Her chest X-ray revealed cardiothoracic ratio of 50% with no evidence of calcification. The lung fields were clear. Echocardiogram showed calcification of endocardium, mitral and aortic valves, and aortic root [Figure 1]. There was moderate mitral regurgitation, mild mitral stenosis, and mild aortic regurgitation. Calcification was also seen surrounding the aortic arch. Fluoroscopy confirmed calcification in the aortomitral area [Figure 2] and around the aortic arch and arch vessels. Thoracic CT scan revealed cardiac calcification [Figure 3A] and [Figure 3B], branch pulmonary artery dilatation, and mild compression of left upper bronchus due to dilated left pulmonary artery with left upper lobe and lingular consolidation. To look for other sites of calcification, a head CT scan was done and it showed linear calcification of right globus pallidus [Figure 4] with evidence of sinusitis. Ophthalmic evaluation revealed oculomotor apraxia with corneal dot-like intrastromal deposits. Abdominal sonography showed mild splenomegaly. A bone marrow aspirate performed confirmed the diagnosis of Gaucher’s disease [Figure 5]. The cousin sister with similar complaints was also evaluated and found to have intracardiac calcification, oculomotor apraxia, corneal opacities, and splenomegaly. Homozygous D409H mutations were confirmed in both the cousin sisters. The result of enzyme analysis to evaluate fibroblast beta glucocerebrosidase activity is awaited.

DISCUSSION:
Intracardiac calcification is commonly known to occur in rheumatic heart disease, myocardial infarction, pseudohypoparathyroidism, end-stage renal disease on chronic hemodialysis, endomyocardial fibrosis, and pseudoxanthoma elasticum. The heart is not frequently involved in Gaucher’s disease.

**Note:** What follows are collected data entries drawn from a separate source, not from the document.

(** One request of a session. *)
Lemma call_refines c page (s : state) :
  grants MAX_VARIABLE_DATA_SIZE -> storage_inv (sv_store s) -> quiet s -> guest_call_ok c ->
  page_for c page ->
  exists s', serve page s
      = Ok (overwrite (spec_reply c (abs (variables (sv_store s)))).1 page, s') /\
    quiet s' /\ storage_inv (sv_store s') /\
    abs (variables (sv_store s')) = (spec_reply c (abs (variables (sv_store s)))).2.
Proof using Hbackend.
  intros G Hs Hq Hc [Hl [rest Hp]]. set (s0 := set_comm_buf page s).
  assert (Hl0 : zlen (comm_buf s0) = SHMEM_SIZE) by done.
  destruct c as [name g size rt|name g data attrs rt|attrs]; cbn [request_of] in Hp.
  - destruct Hc as (Hn & Hg & Hz).
    rewrite (serve_ok page s (set_comm_buf (overwrite (get_reply size (spec_get rt (name, g)
      (abs (variables (sv_store s))))) page) (set_runtime rt s0))).
    { eexists. split; [done|]. by split. }
    fold s0. rewrite (get_variable_full s0 name g size rt rest) by done. done.
  - destruct Hc as (Hn & Hg & Hd & Ha & Hok). cbn [spec_reply].
    assert (Hset : set_page s0 name g data attrs rt)
      by (constructor; try done; by exists rest).
    destruct (set_guard name g attrs =? EFI_SUCCESS) eqn:Eg; cycle 1.
    { apply Z.eqb_neq in Eg. erewrite serve_ok; cycle 1.
      - fold s0. rewrite (set_variable_runs backend _ _ _ _ _ _ Hset), (proj2 (Z.eqb_neq _ _) Eg).
        apply reply_status_ok. change (comm_buf _) with page. rewrite Hl. by vm_compute.
      - eexists. split; [reflexivity|]. by split. }
    apply Z.eqb_eq in Eg. destruct (Hok Eg) as (Hcan & Hsb & Ht).
    destruct (set_variable_plain backend s0 name g data attrs rt) as (st & store' & Hrun & Hi & Hspec);
      [done..|]. change (sv_store s0) with (sv_store s) in Hspec. rewrite <-Hspec.
    clear Hspec.
    destruct (set_finish_ok attrs st (set_sv_store store' (set_runtime rt s0)))
      as (s' & Hf & Hq' & Hi' & Ha' & Hb'); [done|change (comm_buf _) with page; rewrite Hl; by vm_compute|].
    exists s'. rewrite (serve_ok page s s') by (fold s0; by rewrite Hrun). cbn [fst snd].
    rewrite Hb'. unfold quiet. rewrite Hq'. by split_and!.
  - cbn [spec_reply]. erewrite serve_ok; cycle 1.
    + fold s0. apply (query_full s0 attrs rest); [done|done| |done].
      change (comm_buf s0) with page. by rewrite Hp, <-!app_assoc.
    + eexists. split; [reflexivity|]. by split.
Qed.

(** C18: A session of a guest is a session with the abstract store.  Whatever
    the order of its requests (GetVariable, QueryVariableInfo, and SetVariable
    that is refused by the checks, or that asks for no authentication under a
    name that does not end in a zero character), with a backend that returns and
    leaves the variables alone, below the log level DEBUG, every request is
    answered; the replies are, one by one, the bytes of the abstract store's
    answers, at the start of the page the guest had written; and the server ends
    with the abstract store's variables. *)
Theorem session_refines_store (calls : list guest_call) (pages : list bytes) (s : state) :
  grants MAX_VARIABLE_DATA_SIZE -> storage_inv (sv_store s) -> quiet s ->
  Forall guest_call_ok calls -> Forall2 page_for calls pages ->
  exists s',
    serve_all pages s
      = Ok (zip_with overwrite (spec_session calls (abs (variables (sv_store s)))).1 pages, s') /\
    abs (variables (sv_store s')) = (spec_session calls (abs (variables (sv_store s)))).2 /\
    storage_inv (sv_store s').
Proof using Hbackend.
  intros G Hs Hq Hcalls Hpages. revert s Hs Hq. induction Hpages as [|c page calls pages Hp _ IH];
    intros s Hs Hq; [by exists s|]. apply Forall_cons in Hcalls as [Hc Hcalls].
  destruct (call_refines c page s G Hs Hq Hc Hp) as (s1 & H1 & Hq1 & Hi1 & Ha1).
  destruct (IH Hcalls s1 Hi1 Hq1) as (s2 & H2 & Ha2 & Hi2). exists s2.
  cbn [serve_all spec_session]. rewrite (bind_runs _ _ _ _ _ H1), (bind_runs _ _ _ _ _ H2).
  rewrite Ha1 in Ha2 |- *. destruct (spec_reply _ _) as [r m1]. cbn [fst snd] in *.
  destruct (spec_session calls m1) as [rs m2]. by split_and!.
Qed.

(** ** Enumeration through the page

    The guest's loop: it asks for the variable after the one it received last,
    starting from the empty name, and reads name and GUID from the reply. *)
Definition next_page (name : bytes) (g : EFI_GUID) (rt : bool) : bytes :=
  page_of (get_next_request 258 name g rt).

Definition read_next_reply (page : bytes) : option key :=
  if le_decode (take 8 page) =? EFI_SUCCESS then
    let n := Z.to_nat (le_decode (take 8 (drop 8 page))) in
    Some (take n (drop 16 page), take 16 (drop (16 + n) page))
  else None.

Fixpoint guest_loop (fuel : nat) (rt : bool) (name : bytes) (g : EFI_GUID) :
    M state (list key) :=
  match fuel with
  | O => mlift (Fault OutOfFuel)
  | S fuel' =>
      r <- serve (next_page name g rt) ;;
      match read_next_reply r with
      | None => ret []
      | Some k => rest <- guest_loop fuel' rt k.1 k.2 ;; ret (k :: rest)
      end
  end.

Lemma read_success name g page :
  zlen name < 0x10000000000000000 -> zlen g = 16 ->
  read_next_reply (overwrite (le_encode 8 EFI_SUCCESS ++ data_field name ++ g) page)
  = Some (name, g).
Proof using Type.
  intros Hn Hg. pose proof (zlen_nonneg name). unfold read_next_reply, overwrite, data_field.
  rewrite <-!app_assoc.
  rewrite take_app_length' by by rewrite length_le_encode.
  change (le_decode (le_encode 8 EFI_SUCCESS) =? EFI_SUCCESS) with true. cbv iota.
  change 16%nat with (8 + 8)%nat. rewrite <-!drop_drop.
  rewrite (drop_app_length' (le_encode 8 EFI_SUCCESS)) by by rewrite length_le_encode.
  rewrite take_app_length', le_decode_encode by (by rewrite length_le_encode || lia).
  rewrite drop_app_length' by by rewrite length_le_encode.
  rewrite take_app_length' by (unfold zlen; lia).
  rewrite drop_app_length' by (unfold zlen; lia).
  by rewrite take_app_length' by (unfold zlen in Hg; lia).
Qed.

Lemma serve_next rt name g (s : state) :
  storage_inv (sv_store s) -> zlen name <= 256 -> zlen g = 16 ->
  exists r s', serve (next_page name g rt) s = Ok (r, s') /\ sv_store s' = sv_store s /\
    read_next_reply r
    = var_key <$> next_found rt (padded name) (zlen name) g (variables (sv_store s)).
Proof using Type.
  intros Hs Hn Hg. set (page := next_page name g rt).
  assert (Hl : zlen page = SHMEM_SIZE).
  { apply zlen_page_of. unfold get_next_request, data_field. zlia. }
  eexists _, _. split; [|split]; cycle 1.
  3: { apply serve_ok. apply (get_next_replies backend (set_comm_buf page s) 258 name g rt
         (page_rest (get_next_request 258 name g rt))); done. }
  - done.
  - cbn [comm_buf set_comm_buf set_runtime sv_store sv_auth].
    destruct (next_found _ _ _ _ _) as [v|] eqn:En; [|done].
    apply next_found_live in En; [|apply Hs].
    pose proof (lw_namesz _ En). pose proof (lw_name _ En).
    rewrite (proj2 (Z.ltb_ge _ _)) by lia.
    rewrite read_success; [done|zlia|apply En].
Qed.

Lemma guest_loop_from fuel rt (s : state) i v :
  storage_inv (sv_store s) -> variables (sv_store s) !! i = Some v -> live v = true ->
  (length (drop (S i) (variables (sv_store s))) < fuel)%nat ->
  exists s', guest_loop fuel rt (var_key v).1 (var_key v).2 s
    = Ok (var_key <$> filter (accessible rt) (drop (S i) (variables (sv_store s))), s') /\
    sv_store s' = sv_store s.
Proof using Type.
  intros Hs Hi Hl Hf. revert s i v Hs Hi Hl Hf.
  induction fuel as [|fuel IH]; intros s i v Hs Hi Hl Hf; [lia|]. cbn [guest_loop].
  pose proof (slot_wf_live _ (slot_wf_lookup _ _ _ Hs Hi) Hl) as Hw.
  pose proof (lw_namesz _ Hw). pose proof (lw_name _ Hw).
  assert (Hz : zlen (var_key v).1 = var_namesz v) by (cbn; zlia).
  destruct (serve_next rt (var_key v).1 (var_key v).2 s) as (r & s1 & R1 & Hst & Hr);
    [done|lia|apply Hw|].
  rewrite (bind_runs _ _ _ _ _ R1), Hr. clear R1 Hr. unfold next_found.
  rewrite arg_key_padded by done. rewrite (char_at_prefix _ (var_name v) (var_namesz v));
    [|by rewrite take_padded|lia|lia].
  pose proof (lw_first _ Hw). rewrite (proj2 (Z.eqb_neq (char_at _ 0) 0)) by done.
  rewrite (proj2 (Z.eqb_neq (zlen _) 0)) by lia. cbn [orb].
  rewrite <-surjective_pairing, (slot_of_unique _ _ i v); [|apply Hs|done|by split].
  rewrite (list_find_filter _ (drop (S i) _)).
  destruct (list_find _ _) as [[j w]|] eqn:Ef; cbn [fmap option_fmap option_map snd]; [|by exists s1].
  apply list_find_Some in Ef as (Hj & [Hlw _] & _). rewrite lookup_drop in Hj.
  destruct (IH s1 (S i + j)%nat w) as (s2 & R2 & Hst2); [by rewrite Hst|by rewrite Hst|done| |].
  - rewrite Hst. apply lookup_lt_Some in Hj. rewrite length_drop in *. lia.
  - exists s2. rewrite (bind_runs _ _ _ _ _ R2), Hst, Hst2, drop_drop. split; [|done].
    cbn [fmap list_fmap]. unfold ret. do 6 f_equal. lia.
Qed.

(** C19: Enumeration through the page.  A guest that asks for one name after the
    other, starting from the empty name and sending back what it received,
    receives each variable accessible in the current phase exactly once, in the
    order of the slots, and is told that there are no more after at most 129
    requests; the store does not change. *)
Theorem guest_enumeration (rt : bool) (g : EFI_GUID) (s : state) :
  storage_inv (sv_store s) -> zlen g = 16 ->
  exists s', guest_loop 129 rt [] g s
    = Ok (var_key <$> filter (accessible rt) (variables (sv_store s)), s') /\
    sv_store s' = sv_store s /\
    NoDup (var_key <$> filter (accessible rt) (variables (sv_store s))).
Proof using Type.
  intros Hs Hg. pose proof (keys_NoDup (accessible rt) (variables (sv_store s)) (si_unique _ Hs)
    ltac:(by intros v [Hv _])) as Hnd.
  change 129%nat with (S 128). cbn [guest_loop].
  destruct (serve_next rt [] g s) as (r & s1 & R1 & Hst & Hr); [done..|].
  rewrite (bind_runs _ _ _ _ _ R1), Hr. clear R1 Hr. unfold next_found.
  change (zlen [] =? 0) with true. rewrite orb_true_r.
  rewrite list_find_filter in *.
  destruct (list_find _ _) as [[j w]|] eqn:Ef; cbn [fmap option_fmap option_map snd]; [|by exists s1].
  apply list_find_Some in Ef as (Hj & [Hlw _] & _).
  destruct (guest_loop_from 128 rt s1 j w) as (s2 & R2 & Hst2);
    [by rewrite Hst|by rewrite Hst|done| |].
  - rewrite Hst, length_drop. pose proof (sw_len _ Hs). apply lookup_lt_Some in Hj. clia.
  - exists s2. rewrite (bind_runs _ _ _ _ _ R2), Hst, Hst2. by split_and!.
Qed.

End session.

(** ** At concrete inputs *)

(** A backend that counts the changes it is told of. *)
Definition counting_backend : backend_t Z :=
  mk_backend Z None None None (Some (fun '(st, n) => Ok (0, (st, n + 1)))) None.

#[export] Instance counting_saves_quietly : SavesQuietly counting_backend.
Proof. intros m [= <-] st e Hs. by exists 0, st, (e + 1). Qed.

Definition counting_server (request : bytes) : server Z :=
  mk_server (mk_auth store_2 SETUP_MODE true true []) false (page_of request) LOGLEVEL_INFO 0.

(** B is created, read, refused as a read-only variable, and the room asked
    for. *)
Definition session_B : list guest_call :=
  [SetVariable name_B guid_1 [x01; x02] 7 false;
   GetVariable name_B guid_1 10 true;
   SetVariable (chars_of EFI_SETUP_MODE_NAME) gEfiGlobalVariableGuid [x01] 7 false;
   QueryVariableInfo 7].

Lemma session_B_ok : Forall guest_call_ok session_B.
Proof.
  pose proof name_B_ok.
  repeat (apply Forall_cons; split); [..|by apply Forall_nil]; cbn [guest_call_ok];
    split_and?; try (vm_compute; split; congruence); try (by vm_compute); try done.
Qed.

Lemma pages_for_calls calls :
  Forall (fun c => zlen (request_of c) <= 65536) calls ->
  Forall2 page_for calls (page_of ∘ request_of <$> calls).
Proof.
  induction 1 as [|c calls Hc _ IH]; cbn [fmap list_fmap]; constructor; [|done].
  split; [by apply zlen_page_of|by eexists].
Qed.

Lemma session_refines_store_witness :
  exists s',
    @serve_all zero_allocator toy_openssl Z (Some counting_backend)
      (page_of ∘ request_of <$> session_B) (counting_server [])
      = Ok (zip_with overwrite (spec_session session_B (abs (variables store_2))).1
              (page_of ∘ request_of <$> session_B), s') /\
    abs (variables (sv_store s')) = (spec_session session_B (abs (variables store_2))).2 /\
    storage_inv (sv_store s').
Proof.
  apply (@session_refines_store zero_allocator toy_openssl Z (Some counting_backend)
           ltac:(intros b Hb; injection Hb as <-; exact counting_saves_quietly)
           session_B (page_of ∘ request_of <$> session_B) (counting_server []));
    [apply zero_allocator_grants|exact store_2_inv|reflexivity|exact session_B_ok|].
  apply pages_for_calls.
  repeat (apply Forall_cons; split); [vm_compute; discriminate..|by apply Forall_nil].
Defined.

Lemma guest_enumeration_witness :
  exists s', @guest_loop zero_allocator toy_openssl unit None 129 true [] zero_guid
      (sample_server store_2 SETUP_MODE [])
    = Ok (var_key <$> filter (accessible true) (variables store_2), s') /\
    sv_store s' = store_2 /\ NoDup (var_key <$> filter (accessible true) (variables store_2)).
Proof.
  apply (@guest_enumeration zero_allocator toy_openssl unit None true zero_guid
           (sample_server store_2 SETUP_MODE [])); [exact store_2_inv|reflexivity].
Defined.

Type III Gaucher’s disease is a late onset, slowly progressive, subacute/chronic disorder presenting with anorexia, respiratory problems, hepatosplenomegaly, seizures, impaired coordination, and disorder of extraocular movements. Most of the patients perish before their thirtieth birthday. Type III A is characterized by myoclonus and dementia, while III B has early onset of isolated horizontal supranuclear gaze palsy with aggressive systemic illness. Type III C is associated with cardiovascular manifestations. Presence of intracardiac calcification in Gaucher’s III C has been reported.  The sites involved are mitral and aortic valves, ascending aorta, aortic arch, and coronary ostia. The calcification in our case had similar distribution, except for the involvement of coronary ostia. Veinot et al., first documented the presence of Gaucher cells in the heart valve tissue and proposed a cell-mediated mechanism involving bone matrix proteins and integrins in the pathogenesis of the valvular injury. 

The characteristic late onset of presentation with slower progression of complaints in a child born to consanguineous parents, with similar symptoms in a cousin sister, with mild splenomegaly, involuntary movements of the extremities, intracerebral calcifications, oculomotor apraxia with corneal deposits, and cardiovascular calcification made us suspect Gaucher’s disease type III C and prompted us to perform a bone marrow aspirate.

In all cases reported till date, there is homozygosity for an asp409his (D409H) mutation in the gene encoding acid beta-glucosidase located on chromosome 1q21.  This mutation was found in both the cousin sisters. Disordered intracellular trafficking of glucocerebrosidase is seen with this mutation. Treatment options include enzyme replacement therapy (ERT) and bone marrow transplantation. ERT has been described to improve hematological parameters and organomegaly. Our patient was advised ERT, but could not afford it.

Affected individuals need close monitoring to decide about the need and timing for valve replacement. Surgery is usually offered to those individuals who have clinically and hemodynamically significant valve lesion.   Apart from the valve replacement, patients have been subjected to replacement of the ascending aorta and the aortic arch with a Dacron graft when there is a significant calcification resulting in severe narrowing of the aorta. When coronary ostia are involved, one needs to graft the coronary arteries as well.

In conclusion, patients with intracardiac calcification and multiorgan involvement should be investigated for metabolic disorders such as Gaucher’s disease as was the case in our patient.